Irlanda: vietato pregare fuori da cliniche abortiste. Anche in Italia si arriverà a questo?

In lrlanda non si può neanche più pregare liberamente fuori da cliniche e ospedali per le madri intenzionate ad abortire. O neanche semplicemente pregare per stare accanto a chi – al di là della scelta che compie – vive quello che è e rimarrà sempre un danno: ovvero proprio l’aborto.

Lo ha stabilito una legge appena approvata dal Parlamento irlandese con il voto di 110 parlamentari. Solo 10 parlamentari, perlopiù del gruppo indipendente, si sono dichiarati contrari alla misura che arriva a criminalizzare persino la preghiera dei volontari pro vita. Tale divieto di veglie pacifiche di preghiera fuori le cliniche della morte costituisce in effetti un segno ulteriore di una crescente intolleranza nel Paese verso ogni forma di opposizione alla propaganda abortista.

La legge nordirlandese approvata nel settembre 2023 già proibiva infatti ai volontari pro vita di avvicinare le donne intenzionate ad abortire, altrimenti le stesse sarebbero state – a detta degli abortisti – «ostacolate, influenzate», o avrebbero subito addirittura «molestie, allarme o disagio» nelle “zone ad accesso sicuro”, quali devono di norma essere le aree antistanti le porte di ingresso e uscita dalle cliniche abortiste entro una distanza compresa tra i 100 e i 250 metri. Chiunque trasgredisca tali misure incorre in multe fino a 500 sterline e può essere persino arrestato.

Fortunatamente in Italia non siamo ancora giunti a questo punto, ma il retroterra culturale ideologico è purtroppo il medesimo. Basti ricordare come si giunga con facilità a costruire ad arte fake news (come nel caso recente di Aosta), pur di difendere e promuovere a tutti costi l’ideologia femminista in materia di aborto. Non mancano infatti le polemiche relativamente all’opportunità per i volontari pro vita di operare a pieno titolo nei consultori, in ottemperanza tra l’altro all’art. 2 della stessa legge 194 che prevede la possibilità di supportare una donna con gravidanza indesiderata.

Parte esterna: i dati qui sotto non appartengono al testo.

(* ===== verification/Dir.v ===== *)
(** * Directories and path names (the end of src/src/fs.c)

    A directory's contents are 16-byte entries: a little-endian inode number
    and a name field of DIRSIZ bytes.  A C string is the list of the bytes
    from its pointer to the end of its object; strncmp and strncpy are
    KString.v's, run on a memory with the two objects. *)

From S2P Require Import Prelude.
From S2P Require Import Bytes.
From S2P Require Import KString.
From S2P Require Import Bio.
From S2P Require Import Log.
From S2P Require Import Store.
From S2P Require Import Fs.
From S2P Require Import Content.
From S2P Require Import Inode.
From S2P Require Import FsSpec.

Module Dir.
Import Fs.
Import Content.
Import Inode.

Definition DIRSIZ : Z := 14.
Definition sizeof_dirent : Z := 16.
Definition ROOTDEV : Z := 1.
Definition SLASH : Z := 47.

(** ** Names *)

(** two objects in a memory of their own *)
Definition two (s t : list Z) : mem := write_bytes (write_bytes ∅ 0 s) (Z.of_nat (length s)) t.
Definition namecmp {S} (s t : list Z) : M S Z := fun st =>
  match KString.strncmp 0 (Z.of_nat (length s)) DIRSIZ (two s t) with
  | Done v _ => Done v st
  | _ => Undef
  end.
(** strncpy(field, name, DIRSIZ): the field afterwards *)
Definition name_store {S} (field name : list Z) : M S (list Z) := fun st =>
  match KString.strncpy 0 (Z.of_nat (length field)) DIRSIZ (two field name) with
  | Done _ m => Done ((fun i => default 0 (m !! Z.of_nat i)) <$> seq 0 (length field)) st
  | _ => Undef
  end.

(** struct dirent, as loaded from its 16 bytes *)
Record dirent := Dirent { de_inum : Z; de_name : list Z }.
Definition ld_dirent (x : list Z) : option dirent :=
  n ← ld16 x 0;
  f ← slice x 2 DIRSIZ;
  Some (Dirent n f).
Definition st_dirent (de : dirent) : list Z := le 2 (u16 (de_inum de)) ++ de_name de.

Section dir.
Context {B : Type} {BS : BlockStore B} {DV : Devsw B}.

(** [readi(dp, (char* )&de, off, sizeof(de))] with its panic *)
Definition read_dirent (dp off : Z) (msg : string) : M (st B) dirent :=
  r ← readi dp off sizeof_dirent;
  panic_if (negb (r.1 =? sizeof_dirent)) msg ;;
  deref (fun _ => ld_dirent r.2).

Definition dirlookup_body (dp : Z) (name : list Z) (off : Z) : M (st B) (Z + option (Z * Z)) :=
  x ← ld_ip dp;
  if off <? i_size x then
    de ← read_dirent dp off "dirlink read";
    if de_inum de =? 0 then mret (inl (u32 (off + sizeof_dirent))) else
    c ← namecmp name (de_name de);
    if c =? 0 then
      (* entry matches path element *)
      d ← ld_ip dp;
      ip ← iget (i_dev d) (de_inum de);
      mret (inr (Some (ip, off)))
    else mret (inl (u32 (off + sizeof_dirent)))
  else mret (inr None).
(** the inode and *poff, or [None] for a null pointer *)
Definition dirlookup (dp : Z) (name : list Z) : M (st B) (option (Z * Z)) :=
  x ← ld_ip dp;
  panic_if (negb (i_type x =? T_DIR)) "dirlookup not DIR" ;;
  loop (S (Z.to_nat (i_size x))) (dirlookup_body dp name) 0.

(** the loop looking for an empty dirent *)
Definition dirlink_body (dp off : Z) : M (st B) (Z + Z) :=
  x ← ld_ip dp;
  if u32 off <? i_size x then
    de ← read_dirent dp (u32 off) "dirlink read";
    if de_inum de =? 0 then mret (inr off) else
    off' ← c_int (off + sizeof_dirent);
    mret (inl off')
  else mret (inr off).
Definition dirlink (dp : Z) (name : list Z) (inum : Z) : M (st B) Z :=
  r ← dirlookup dp name;
  match r with
  | Some (ip, _) => iput ip ;; mret (-1)
  | None =>
      x ← ld_ip dp;
      off ← loop (S (Z.to_nat (i_size x))) (dirlink_body dp) 0;
      f ← name_store (replicate (Z.to_nat DIRSIZ) 0) name;
      w ← writei dp (st_dirent (Dirent inum f)) (u32 off) sizeof_dirent;
      panic_if (negb (w =? sizeof_dirent)) "dirlink" ;;
      mret 0
  end.
(** a piece that writei refuses: the transaction commits nothing *)
Lemma filewrite_refused s f x n sb view addr N i : let m := Z.min File.max_write (N - i) in
  openf s f x n sb view -> 0 <= i < N -> 0 <= File.f_off x < 2 ^ 32 -> 0 <= cap (blk (File.fss s)) ->
  i_size n < File.f_off x \/ MAXFILE * 512 < File.f_off x + m ->
  wp (File.filewrite_body f addr N i) (fun r s' => r = inr i /\ exists b wk,
    s' = io s f x b n wk /\ openf s' f x n sb view /\ same_store (File.fss s) b) s.
Proof.
  intros m [O1 O2 O3 O4 O5 O6 O7 O8 O9 O10 O11 O12 O13] Hi Hoff Hcap Hc.
  set (off := File.f_off x) in *. destruct s as [[b0 lk ino c wk] fl fs ps km rw kl pw]. cbn in *. subst lk.
  change (File.max_write) with 1536 in *. assert (0 < m <= 1536) as Hm by lia.
  unfold File.filewrite_body. destruct (Z.ltb_spec i N) as [_|]; [|lia]. change File.max_write with 1536.
  assert ((if 1536 <? N - i then 1536 else N - i) = m) as -> by (destruct (Z.ltb_spec 1536 (N - i)); lia).
  wp_step. apply wp_zoom. unfold begin_trans. apply wp_zoom. eapply wp_mono; [by apply bs_begin|]. cbn beta.
  intros _ b1 (HB1 & N1 & C1). cbn [lget lset blk blk_lens File.fss_lens File.fss] in N1, C1. cbn [lset lget blk_lens set_blk File.fss_lens File.fss]. wp_step.
  eapply File.wp_ld_f; [exact O1|]. wp_step. apply wp_zoom. cbn [lget File.fss_lens File.fss].
  eapply (ilock_open b1 ino c wk); try done. cbn [lset File.fss_lens]. wp_step. eapply File.wp_ld_f; [exact O1|]. fold off.
  wp_step. apply wp_zoom. cbn [lget File.fss_lens File.fss]. set (ip := File.f_ip x) in *.
  eapply wp_eq.
  { apply (writei_fail (St b1 false (put ino ip (busy n)) c wk) (busy n) ip (drop (Z.to_nat i) addr)); [by eapply put_at|done|]. cbn [i_size busy set_flags].
    destruct Hc as [Hc|Hc]; [by left|right]. unfold MAXFILE, NDIRECT, NINDIRECT in *. unfold u32. destruct (Z.ltb_spec (off + m) (2 ^ 32)) as [Hlt|Hge].
    - rewrite Z.mod_small by lia. by right.
    - rewrite <-(Z.mod_unique (off + m) (2 ^ 32) 1 (off + m - 2 ^ 32)) by lia. left. lia. }
  cbn [lset File.fss_lens]. wp_step. change (0 <? -1) with false. cbn [when]. wp_step.
  wp_step. eapply File.wp_ld_f; [exact O1|]. wp_step. apply wp_zoom. cbn [lget File.fss_lens File.fss]. fold ip.
  eapply wp_eq; [apply (iunlock_open b1 _ c wk ip n); [by eapply put_at|done|done]|].
  cbn [lset File.fss_lens]. rewrite !put_put. wp_step. apply wp_zoom. unfold commit_trans. apply wp_zoom.
  cbn [lget File.fss_lens File.fss blk_lens blk]. eapply wp_mono; [eapply bs_commit; [exact HB1|rewrite size_empty; cbn in *; lia]|]. cbn beta.
  intros _ b3 (HB3 & N3 & C3). cbn [lget blk blk_lens File.fss_lens File.fss] in N3, C3. cbn [lset blk_lens set_blk File.fss_lens File.fss]. unfold set_blk. cbn [lock inodes cwd wakes].
  change (-1 <? 0) with true. cbn iota. wp_step. split; [done|]. exists b3, (wk ++ [ch_inode ip]). assert (nblk b3 = nblk b0) as En by congruence.
  split; [unfold io; cbn; by rewrite (put_id fs f x O1)|]. split; [|split; cbn; congruence].
  split; cbn [File.files File.fss io lock inodes blk]; try done.
  - by eapply put_at.
  - by rewrite En.
Qed.
Lemma mappages_spec s root G L va size pa ap : space s G L -> G !! root = Some Dir -> 0 <= va -> 0 < size -> va + size <= 2 ^ 64 ->
  npages va size <= 2 ^ 20 -> 0 <= pa -> pa mod 4096 = 0 -> pa + 4096 * npages va size <= 2 ^ 32 -> perm_ok ap ->
  2 * npages va size <= Z.of_nat (length L) ->
  (forall x, page_at va x < npages va size -> present (entry (kmem s) root x) = false) ->
  wp (mappages root va size pa ap) (fun r s' => r = 0 /\ mapped_upto s root G L va pa ap (npages va size) s') s.
Proof.
  intros Hs Hroot Hva Hsz Hend Hn Hpa Hm Hpe Hap HL Hfree. unfold mappages. change PTE_SZ with (2 ^ 12).
  rewrite !align_dn_pow2 by lia. change (2 ^ 12) with 4096. set (n := npages va size) in *.
  assert (4096 * ((va + size - 1) / 4096) = 4096 * (va / 4096 + (n - 1))) as -> by (unfold n, npages; lia).
  assert (1 <= n) as Hn1. { unfold n, npages. Z.div_mod_to_equations. lia. }
  set (k := va / 4096) in *. assert (0 <= k /\ 4096 * (k + (n - 1)) < 2 ^ 64) as [Hk Hk2].
  { unfold k, n, npages. Z.div_mod_to_equations. lia. }
  assert (u64 (4096 * (k + (n - 1)) - 4096 * k) / 4096 = n - 1) as ->.
  { unfold u64. rewrite Z.mod_small by lia. replace (4096 * (k + (n - 1)) - 4096 * k) with ((n - 1) * 4096) by lia. apply Z.div_mul. lia. }
  eapply (wp_loop _ _ _ _ _ (fun v s' => exists j, 0 <= j < n /\ v = (4096 * (k + j), pa + 4096 * j) /\ mapped_upto s root G L va pa ap j s')
    (fun v => Z.to_nat (n - 1 - (fst v / 4096 - k)))).
  - exists 0. split; [lia|]. split; [f_equal; lia|]. exists G, L. split; [done|]. split; [apply grows_refl|]. do 2 (split; [done|]).
    intros t x _. pose proof (page_at_range va x). rewrite decide_False by lia. done.
  - cbn [fst]. rewrite (Z.mul_comm 4096 k), Z.div_mul by lia. lia.
  - intros v s' (j & Hj & -> & Hup). eapply wp_mono; [eapply mappages_step; [lia|lia|done|done|done| | |exact Hup]|].
    + lia.
    + apply Hfree. replace (page_at va _) with j; [lia|]. symmetry. by apply page_at_vpn; [lia|].
    + cbn beta. fold k. intros r s2 [Hup2 ->]. destruct (Z.eqb_spec (4096 * (k + j)) (4096 * (k + (n - 1)))) as [E|Hne].
      * split; [done|]. by replace n with (j + 1) by lia.
      * assert (j < n - 1) by lia. cbn [fst]. unfold u64, u32. rewrite !Z.mod_small by lia. split.
        -- exists (j + 1). split; [lia|]. split; [f_equal; lia|done].
        -- replace (4096 * (k + j) + 4096) with ((k + j + 1) * 4096) by lia. rewrite Z.div_mul by lia.
           rewrite (Z.mul_comm 4096 (k + j)), Z.div_mul by lia. lia.
Qed.


End vm_proofs.

End PageTable.
(** the segment's bytes from the file, a page at a time *)
Lemma loaduvm_spec s G L U img vaddr off sz : live s1 G1 lo hi A0 d (vm s) G L U -> holds (kmem (vm s)) U img -> x_locked (fs s) ip c -> pr s = p0 ->
  0 <= vaddr -> vaddr mod 4096 = 0 -> 0 <= off -> off + sz < 2 ^ 32 -> 0 <= sz -> vaddr + sz <= 4096 * Z.of_nat (length U) ->
  let data := sub c (Z.to_nat off) (Z.to_nat sz) in
  wp (loaduvm d vaddr ip off sz) (fun r s' => live s1 G1 lo hi A0 d (vm s') G L U /\ x_locked (fs s') ip c /\ pr s' = p0 /\
    (r = 0 /\ Z.of_nat (length data) = sz /\ holds (kmem (vm s')) U (over img vaddr data) \/ r = -1 /\ Z.of_nat (length data) < sz)) s.
Proof using Hc PL.
  intros Hl Hh Hlk Hpr Hva Hal Hoff Hend Hsz Htop data. pose proof (as_len _ _ _ _ _ (lv_space _ _ _ _ _ _ _ _ _ _ Hl)) as HlenU.
  unfold loaduvm. change PTE_SZ with 4096. rewrite Hal. wp_step. wp_step; [done|].
  eapply (wp_loop _ _ _ _ _ (fun i s' => exists j : Z, i = 4096 * j /\ 0 <= j /\ live s1 G1 lo hi A0 d (vm s') G L U /\ x_locked (fs s') ip c /\ pr s' = p0 /\
    i < sz + 4096 /\
    let l := sub c (Z.to_nat off) (Z.to_nat (Z.min i sz)) in Z.of_nat (length l) = Z.min i sz /\ holds (kmem (vm s')) U (over img vaddr l))
    (fun i => Z.to_nat (sz - i))).
  - exists 0. do 5 (split; [done|]). split; [lia|]. rewrite Z.min_l by lia. split; [done|].
    eapply holds_ext; [|exact Hh]. intros x. apply over_nil.
  - lia.
  - intros i s' (j & -> & Hj & Hl' & Hlk' & Hpr' & Hi & Hlen & Hh'). unfold loaduvm_body.
    destruct (Z.ltb_spec (4096 * j) sz) as [Hlt|Hge].
    2:{ wp_step. rewrite Z.min_r in Hlen, Hh' by lia. do 3 (split; [done|]). left. done. }
    rewrite Z.min_l in Hlen, Hh' by lia. set (l0 := sub c (Z.to_nat off) (Z.to_nat (4096 * j))) in *.
    pose proof (Z.div_mod vaddr 4096 ltac:(lia)) as Hdm. rewrite Hal in Hdm. pose proof (Z.div_pos vaddr 4096 Hva ltac:(lia)) as Hq0. set (k := vaddr / 4096 + j).
    assert (vaddr + 4096 * j = 4096 * k) as Ek by (unfold k; lia). rewrite Ek.
    destruct (lookup_lt_is_Some_2 U (Z.to_nat k)) as [[q ap] Hq]; [lia|].
    destruct (live_page _ _ _ _ _ _ _ _ _ _ _ _ _ Hl' Hq) as (_ & Hqo & _). pose proof (lv_space _ _ _ _ _ _ _ _ _ _ Hl') as Has.
    destruct (walk_page (vm s') G L d U _ k q ap (vm_space _ _ _ _ _ _ (lv_vmem _ _ _ _ _ _ _ _ _ _ Hl')) Has ltac:(lia) Hq Hqo) as (pte & Hrun & Hnz & Hw & Hap).
    destruct (user_entry q ap Hqo Hap) as (_ & Haddr & _ & _ & Hu32 & _ & Hpv).
    assert (u64 (4096 * k) = 4096 * k) as -> by (apply Z.mod_small; lia).
    wp_step. apply wp_zoom. eapply wp_eq; [exact Hrun|]. cbn beta. wp_step. wp_step; [by apply Z.eqb_neq|].
    wp_step. apply wp_zoom. eapply ld64_wp; [exact Hw|]. rewrite Haddr, Hu32, Hpv.
    assert ((if u32 (sz - 4096 * j) <? PTE_SZ then u32 (sz - 4096 * j) else PTE_SZ) = Z.min 4096 (sz - 4096 * j)) as ->.
    { change PTE_SZ with 4096. unfold u32. rewrite Z.mod_small by lia. destruct (Z.ltb_spec (sz - 4096 * j) 4096); lia. }
    set (n := Z.min 4096 (sz - 4096 * j)). assert (u32 (off + 4096 * j) = off + 4096 * j) as -> by (apply Z.mod_small; lia).
    wp_step. apply wp_zoom. eapply wp_mono; [apply (x_readi_law _ ip c); [exact Hlk'|lia|lia]|]. cbn beta. intros [r l] f [E Hlk2].
    unfold file_read in E. assert (u32 (off + 4096 * j + n) = off + 4096 * j + n) as Eu by (apply Z.mod_small; lia). rewrite Eu in E.
    destruct (Z.ltb_spec (off + 4096 * j + n) (off + 4096 * j)); [lia|]. rewrite orb_false_r in E.
    assert (forall m, 0 <= m -> Z.of_nat (length (sub c (Z.to_nat off) (Z.to_nat m))) = Z.max 0 (Z.min m (Z.of_nat (length c) - off))) as Hsub.
    { intros m Hm. unfold sub. rewrite length_take, length_drop. lia. }
    assert (Z.of_nat (length l) <= n /\ bytes_ok l /\ (r = n -> l = sub c (Z.to_nat (off + 4096 * j)) (Z.to_nat n) /\ off + 4096 * j + n <= Z.of_nat (length c)) /\
      (r <> n -> Z.of_nat (length c) < off + 4096 * j + n)) as (Hl1 & Hl2 & Hl3 & Hl4).
    { destruct (Z.ltb_spec (Z.of_nat (length c)) (off + 4096 * j)); injection E as -> ->.
      - split; [cbn; lia|]. split; [by constructor|]. split; lia.
      - split; [rewrite length_sub; lia|]. split; [by apply Forall_take, Forall_drop|]. split; [|lia]. intros En. split; [by rewrite En|lia]. }
    wp_step. apply wp_zoom. change (lget vm_lens (lset fs_lens f s')) with (vm s').
    rewrite <-(Z.add_0_r q). eapply wp_mono; [apply (live_store _ _ _ _ _ _ (vm s') G L U _ k q ap 0 l Hl' Hh' ltac:(lia) Hq Hl2); lia|].
    cbn beta. intros _ v2 [Hl2' Hh2]. destruct (Z.eqb_spec r n) as [->|Hrn]; cbn [negb].
    + destruct (Hl3 eq_refl) as [-> Hcl]. wp_step. unfold set_llvaddr. wp_step. wp_step.
      assert (u32 (4096 * j + PTE_SZ) = 4096 * (j + 1)) as -> by (change PTE_SZ with 4096; unfold u32; rewrite Z.mod_small; lia). split; [|lia].
      exists (j + 1). split; [done|]. split; [lia|]. split; [exact Hl2'|].
      split; [exact Hlk2|]. split; [exact Hpr'|]. split; [lia|].
      assert (Z.min (4096 * (j + 1)) sz = 4096 * j + n) as -> by lia. split; [rewrite Hsub; lia|].
      eapply holds_ext; [|exact Hh2]. intros x. replace (4096 * k + 0) with (vaddr + Z.of_nat (length l0)) by lia. rewrite over_app. f_equal. unfold l0.
      rewrite !Z2Nat.inj_add by lia. apply sub_app.
    + wp_step. split; [exact Hl2'|]. split; [exact Hlk2|]. split; [exact Hpr'|]. right. split; [done|].
      specialize (Hl4 Hrn). unfold data. rewrite Hsub by lia. lia.
Qed.

(** the pages [U] hold [sz] bytes of [img]; the list of table pages is enough for [room] pages *)
Record built (room : Z) (v : Vm.st P) G L U sz img : Prop := {
  bu_live : live s1 G1 lo hi A0 d v G L U;
  bu_holds : holds (kmem v) U img;
  bu_ends : ends img (4096 * Z.of_nat (length U));
  bu_pages : npg sz = Z.of_nat (length U);
  bu_size : 0 <= sz < UADDR_SZ;
  bu_fresh : U = fresh (fst <$> U);
  bu_tables : 2 * room <= Z.of_nat (length L) + 2 * Z.of_nat (length U);
}.
Lemma npg_mono a b : a <= b -> npg a <= npg b.
Proof. intros H. unfold npg. apply Z.div_le_mono; lia. Qed.
Lemma built_grow room v G L U sz img newsz : built room v G L U sz img -> 0 <= newsz -> (newsz < UADDR_SZ -> npg newsz <= room) ->
  wp (allocuvm d sz newsz) (fun r v' =>
    (newsz < UADDR_SZ /\ r = Z.max sz newsz /\ exists N G' L', built room v' G' L' (U ++ fresh N) r img) \/
    r = 0 /\ exists G' L', live s1 G1 lo hi A0 d v' G' L' U) v.
Proof using PL.
  intros [Hl Hh He Hpg Hsz Hfr HL] Hnew Hroom. assert (UADDR_SZ < 2 ^ 31) as HU by done. destruct (Z.leb_spec UADDR_SZ newsz) as [Hge|Hlt].
  { unfold allocuvm. destruct (Z.leb_spec UADDR_SZ newsz); [|lia]. wp_step. right. split; [done|]. by exists G, L. }
  destruct (Z.ltb_spec newsz sz) as [Hless|Hmore].
  { unfold allocuvm. destruct (Z.leb_spec UADDR_SZ newsz); [lia|]. destruct (Z.ltb_spec newsz sz); [|lia]. wp_step. left. split; [done|].
    assert (s32 sz = sz) as -> by (unfold s32; rewrite Z.mod_small by lia; lia). split; [lia|]. exists [], G, L. by rewrite app_nil_r. }
  specialize (Hroom Hlt). pose proof (npg_mono sz newsz Hmore).
  eapply wp_mono; [apply (live_grow s1 G1 lo hi A0 d v G L U img sz newsz Hl Hh He); lia|]. cbn beta.
  intros r v' [(N & G' & L' & -> & Hpg' & Hl' & Hh' & HLL)|[-> Hf]]; [left|by right]. split; [done|]. split; [lia|].
  exists N, G', L'. constructor; try done.
  - intros x Hx. apply He. rewrite length_app in Hx. lia.
  - by rewrite fmap_app, fst_fresh, fresh_app, <-Hfr.
  - rewrite length_app, length_fresh. lia.
Qed.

Che dinanzi ai problemi della vita una donna incinta sia aiutata a superare insieme al giusto sostegno tali problemi, spesso principalmente di natura economica, e non a eliminare la vita che porta nel grembo, per giunta ferendo tragicamente anche se stessa, continua a essere percepito come una minaccia al presunto “diritto all’aborto”, invece di essere considerato come un’azione nobile e lodevole, di autentica prossimità alla donna e al suo bambino.